I don't have a kid or plan to, but since online search is sort of my professional field, the idea that people think they can be anonymous online (or want to be) is sort of insane to me.

Because of what you said about your SO (and knowing his name) it took me all of 10 seconds to find info about him on the internet, including where he works, photos of him at work, his recent publications, his last three addresses and how many bedrooms were in each of them, what they sold for, the names of his family members, etc. If I wanted to put $20 or so to the cause, I could get his financial history, what magazines he subscribes to, and how much he makes. This is not because he put anything on the internet, but because the reality is that if you participate in American society, pay taxes, have property, etc. there is info about you on the internet.

I think in the future people will be much less worried about it because everyone's info will be on the internet. personally, I would shy away from anything partially clothed, because EW WEIRDO PEDOPHILES.

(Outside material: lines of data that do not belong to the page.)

(* ===== verification/Config.v ===== *)
(** * Server configuration ([src/src/lib.rs]: [Merino]; [src/src/actors.rs]:
      [SocksServer])

    The two server types before they run: binding, the setters and what they
    share.  [Arc]s are indices into the process' tables of statistics, DNS
    caches and per-source limiters, so that sharing is visible. *)
From S2P Require Import Prelude Fmt Types PerIp DnsCache Stats Stream Connect.

(** ** Shared objects *)

Record Process := {
  p_stats : list Stats;
  p_heap : Heap;
  p_caches : list DnsCache;
  p_limiters : list PerIpLimiter
}.

Definition process_empty : Process :=
  {| p_stats := []; p_heap := heap_empty; p_caches := []; p_limiters := [] |}.

(** [Arc::new(..)]. *)
Definition alloc_stats (s : Stats) (p : Process) : loc * Process :=
  (length (p_stats p),
   {| p_stats := p_stats p ++ [s]; p_heap := p_heap p; p_caches := p_caches p;
      p_limiters := p_limiters p |}).

Definition alloc_cache (c : DnsCache) (p : Process) : loc * Process :=
  (length (p_caches p),
   {| p_stats := p_stats p; p_heap := p_heap p; p_caches := p_caches p ++ [c];
      p_limiters := p_limiters p |}).

Definition alloc_limiter (l : PerIpLimiter) (p : Process) : loc * Process :=
  (length (p_limiters p),
   {| p_stats := p_stats p; p_heap := p_heap p; p_caches := p_caches p;
      p_limiters := p_limiters p ++ [l] |}).

(** A method of the [Stats] behind an [Arc]. *)
Definition on_stats (l : loc) (f : Stats → Stats) (p : Process) : Process :=
  {| p_stats := alter f l (p_stats p); p_heap := p_heap p; p_caches := p_caches p;
     p_limiters := p_limiters p |}.

Definition set_heap (h : Heap) (p : Process) : Process :=
  {| p_stats := p_stats p; p_heap := h; p_caches := p_caches p; p_limiters := p_limiters p |}.

Definition set_caches (l : list DnsCache) (p : Process) : Process :=
  {| p_stats := p_stats p; p_heap := p_heap p; p_caches := l; p_limiters := p_limiters p |}.

Definition set_limiters (l : list PerIpLimiter) (p : Process) : Process :=
  {| p_stats := p_stats p; p_heap := p_heap p; p_caches := p_caches p; p_limiters := l |}.

(** ** [Merino] *)

Record Merino := {
  mo_listeners : list Listener;
  mo_users : list User;
  mo_auth_methods : list u8;
  mo_timeout : option Duration;
  mo_max_connections : usize;
  mo_dns_cache : option loc;
  mo_per_ip : option loc;
  mo_stats : loc
}.

(** [now] and [unix_now] are the clocks [Stats::new] reads. *)
Definition Merino_new `{!Net} (port : u16) (ip : string) (auth_methods : list u8)
    (users : list User) (timeout : option Duration) (now : N) (unix_now : u64) (p : Process)
    : result io_error (Merino * Process) :=
  listeners ← bind_all ip port;
  let '(stats, p) := alloc_stats (Stats_new now unix_now) p in
  Ok ({| mo_listeners := listeners; mo_auth_methods := auth_methods; mo_users := users;
         mo_timeout := timeout; mo_max_connections := DEFAULT_MAX_CONNECTIONS;
         mo_dns_cache := None; mo_per_ip := None; mo_stats := stats |}, p).

Definition Merino_set_stats (stats : loc) (self : Merino) : Merino :=
  {| mo_listeners := mo_listeners self; mo_users := mo_users self;
     mo_auth_methods := mo_auth_methods self; mo_timeout := mo_timeout self;
     mo_max_connections := mo_max_connections self; mo_dns_cache := mo_dns_cache self;
     mo_per_ip := mo_per_ip self; mo_stats := stats |}.

Definition Merino_set_max_connections (max_ : usize) (self : Merino) : Merino :=
  {| mo_listeners := mo_listeners self; mo_users := mo_users self;
     mo_auth_methods := mo_auth_methods self; mo_timeout := mo_timeout self;
     mo_max_connections := max max_ 1; mo_dns_cache := mo_dns_cache self;
     mo_per_ip := mo_per_ip self; mo_stats := mo_stats self |}.

Definition Merino_set_dns_cache (ttl : Duration) (max_entries : usize) (self : Merino)
    (p : Process) : Merino * Process :=
  let '(cache, p) := alloc_cache (DnsCache_new ttl max_entries) p in
  let p := on_stats (mo_stats self) (register_dns cache) p in
  ({| mo_listeners := mo_listeners self; mo_users := mo_users self;
      mo_auth_methods := mo_auth_methods self; mo_timeout := mo_timeout self;
      mo_max_connections := mo_max_connections self; mo_dns_cache := Some cache;
      mo_per_ip := mo_per_ip self; mo_stats := mo_stats self |}, p).

(** [(max > 0).then(|| ..)]. *)
Definition new_limiter (max_ : usize) (p : Process) : option loc * Process :=
  if 0 <? max_ then
    let '(limiter, p) := alloc_limiter (PerIpLimiter_new max_) p in (Some limiter, p)
  else (None, p).

Definition Merino_set_max_connections_per_ip (max_ : usize) (self : Merino) (p : Process)
    : Merino * Process :=
  let '(per_ip, p) := new_limiter max_ p in
  ({| mo_listeners := mo_listeners self; mo_users := mo_users self;
      mo_auth_methods := mo_auth_methods self; mo_timeout := mo_timeout self;
      mo_max_connections := mo_max_connections self; mo_dns_cache := mo_dns_cache self;
      mo_per_ip := per_ip; mo_stats := mo_stats self |}, p).

Definition Merino_local_addr (self : Merino) : result io_error SocketAddr :=
  match head (mo_listeners self) with
  | Some listener => l_local_addr listener
  | None => Err (io_Error_new ErrorKind.AddrNotAvailable "no listeners bound")
  end.

(** [collect] into a [Result]: the first error, if there is one. *)
Fixpoint collect {E A} (l : list (result E A)) : result E (list A) :=
  match l with
  | [] => Ok []
  | Ok a :: l => cons a <$> collect l
  | Err e :: _ => Err e
  end.

Definition Merino_local_addrs (self : Merino) : result io_error (list SocketAddr) :=
  collect (l_local_addr <$> mo_listeners self).

(** ** [SocksServer] *)

Record SocksServer := {
  ss_listeners_ : list Listener;
  ss_bound_addrs : list SocketAddr;
  ss_users : list User;
  ss_auth_methods : list u8;
  ss_timeout : option Duration;
  ss_max_connections : usize;
  ss_dns_cache : option loc;
  ss_per_ip : option loc;
  ss_stats : loc
}.

Definition SocksServer_bind `{!Net} (port : u16) (ip : string) (auth_methods : list u8)
    (users : list User) (timeout : option Duration) (now : N) (unix_now : u64) (p : Process)
    : result io_error (SocksServer * Process) :=
  listeners ← bind_all ip port;
  bound_addrs ← collect (l_local_addr <$> listeners);
  let '(stats, p) := alloc_stats (Stats_new now unix_now) p in
  Ok ({| ss_listeners_ := listeners; ss_bound_addrs := bound_addrs;
         ss_auth_methods := auth_methods; ss_users := users; ss_timeout := timeout;
         ss_max_connections := DEFAULT_MAX_CONNECTIONS; ss_dns_cache := None;
         ss_per_ip := None; ss_stats := stats |}, p).

Definition SocksServer_set_stats (stats : loc) (self : SocksServer) : SocksServer :=
  {| ss_listeners_ := ss_listeners_ self; ss_bound_addrs := ss_bound_addrs self;
     ss_users := ss_users self; ss_auth_methods := ss_auth_methods self;
     ss_timeout := ss_timeout self; ss_max_connections := ss_max_connections self;
     ss_dns_cache := ss_dns_cache self; ss_per_ip := ss_per_ip self; ss_stats := stats |}.

Definition SocksServer_set_max_connections (max_ : usize) (self : SocksServer) : SocksServer :=
  {| ss_listeners_ := ss_listeners_ self; ss_bound_addrs := ss_bound_addrs self;
     ss_users := ss_users self; ss_auth_methods := ss_auth_methods self;
     ss_timeout := ss_timeout self; ss_max_connections := max max_ 1;
     ss_dns_cache := ss_dns_cache self; ss_per_ip := ss_per_ip self; ss_stats := ss_stats self |}.

Definition SocksServer_set_dns_cache (ttl : Duration) (max_entries : usize) (self : SocksServer)
    (p : Process) : SocksServer * Process :=
  let '(cache, p) := alloc_cache (DnsCache_new ttl max_entries) p in
  let p := on_stats (ss_stats self) (register_dns cache) p in
  ({| ss_listeners_ := ss_listeners_ self; ss_bound_addrs := ss_bound_addrs self;
      ss_users := ss_users self; ss_auth_methods := ss_auth_methods self;
      ss_timeout := ss_timeout self; ss_max_connections := ss_max_connections self;
      ss_dns_cache := Some cache; ss_per_ip := ss_per_ip self; ss_stats := ss_stats self |}, p).

Definition SocksServer_set_max_connections_per_ip (max_ : usize) (self : SocksServer)
    (p : Process) : SocksServer * Process :=
  let '(per_ip, p) := new_limiter max_ p in
  ({| ss_listeners_ := ss_listeners_ self; ss_bound_addrs := ss_bound_addrs self;
      ss_users := ss_users self; ss_auth_methods := ss_auth_methods self;
      ss_timeout := ss_timeout self; ss_max_connections := ss_max_connections self;
      ss_dns_cache := ss_dns_cache self; ss_per_ip := per_ip; ss_stats := ss_stats self |}, p).

Definition SocksServer_local_addr (self : SocksServer) : option SocketAddr :=
  head (ss_bound_addrs self).

Definition SocksServer_local_addrs (self : SocksServer) : list SocketAddr := ss_bound_addrs self.

(** ** Facts *)

Lemma collect_Ok {E A} (l : list (result E A)) r : collect l = Ok r ↔ l = Ok <$> r.
Proof.
  revert r. induction l as [|[a|e] l IH]; intros r; simpl.
  - destruct r; split; intros; by simplify_eq.
  - destruct (collect l) as [k|e] eqn:E'; simpl.
    + split; [intros [= <-]; simpl; f_equal; by apply IH|].
      destruct r as [|b r]; [done|]. rewrite fmap_cons. intros [= -> Hr]. apply IH in Hr. by simplify_eq.
    + split; [done|]. destruct r as [|b r]; [done|]. rewrite fmap_cons. intros [= -> Hr].
      apply IH in Hr. done.
  - split; [done|]. by destruct r.
Qed.

Lemma on_stats_lookup l f p s :
  p_stats p !! l = Some s → p_stats (on_stats l f p) !! l = Some (f s).
Proof. intros H. simpl. by rewrite list_lookup_alter_eq, H. Qed.

Lemma on_stats_lookup_inv l f p s' :
  p_stats (on_stats l f p) !! l = Some s' → ∃ s, p_stats p !! l = Some s ∧ s' = f s.
Proof. simpl. rewrite list_lookup_alter_eq. intros (s & -> & ->)%fmap_Some. by exists s. Qed.

(** What the dashboard says of the DNS cache of a server: the cache itself when
    it was enabled after the statistics were shared, as [main] does; a cache
    enabled before is registered with the statistics it replaces. *)
Lemma dns_shown `{!HashOrder} (ttl : Duration) entries (m : SocksServer) p stats s now :
  p_stats p !! stats = Some s →
  let '(m', p') := SocksServer_set_dns_cache ttl entries (SocksServer_set_stats stats m) p in
  ss_stats m' = stats ∧
  ∃ s' c, p_stats p' !! stats = Some s' ∧ ss_dns_cache m' = Some c ∧
          dns_snapshot (p_caches p') now s' = DnsCache_snapshot (DnsCache_new ttl entries) now.
Proof.
  intros Hs. simpl. split; [done|]. eexists _, _. split_and!; [|done|].
  - rewrite list_lookup_alter_eq, Hs. done.
  - unfold dns_snapshot, register_dns. simpl. by rewrite lookup_app_r, Nat.sub_diag.
Qed.

Lemma dns_hidden `{!HashOrder} (ttl : Duration) entries (m : SocksServer) p stats s now :
  p_stats p !! stats = Some s → stats ≠ ss_stats m → dns s = None →
  let '(m', p') := SocksServer_set_dns_cache ttl entries m p in
  ∃ s', p_stats p' !! ss_stats (SocksServer_set_stats stats m') = Some s' ∧
        dns_snapshot (p_caches p') now s' = DnsSnapshot_disabled.
Proof.
  intros Hs Hne Hd. simpl. exists s. rewrite list_lookup_alter_ne by done.
  split; [done|]. unfold dns_snapshot. by rewrite Hd.
Qed.

#[global] Arguments on_stats : simpl never.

Wow, this is timely. My husband and I just had a full and frank exchange of views on this subject. He feels that I am way too open about our life and our child's life on the internet. Honestly, Facebook is the only place I do this stuff now, but his argument is that Facebook is not safe either. I just went and deleted a bunch of stuff at his request. I'm not too pleased, but I guess one has to respect one's spouse's wishes.

@Jenny, I don't think anyone who understands the internet and modern civilization believes they can be completely anonymous. But there's a difference between "anyone can find out who you are if they work hard enough" and "I am broadcasting information about this person's life who cannot give informed consent."

I would prefer to have permission to post photos of my child on my blog, but his father doesn't want that. I can occasionally get permission to post a photo that doesn't show his face. It makes me sad sometimes, but it's not like I can take it back 10 years later if Boy Detective decides I did him wrong.

Thanks so much for posting about this. This topic is something that many people don't talk about, and some don't even consider. I really appreciate your thoughtful post.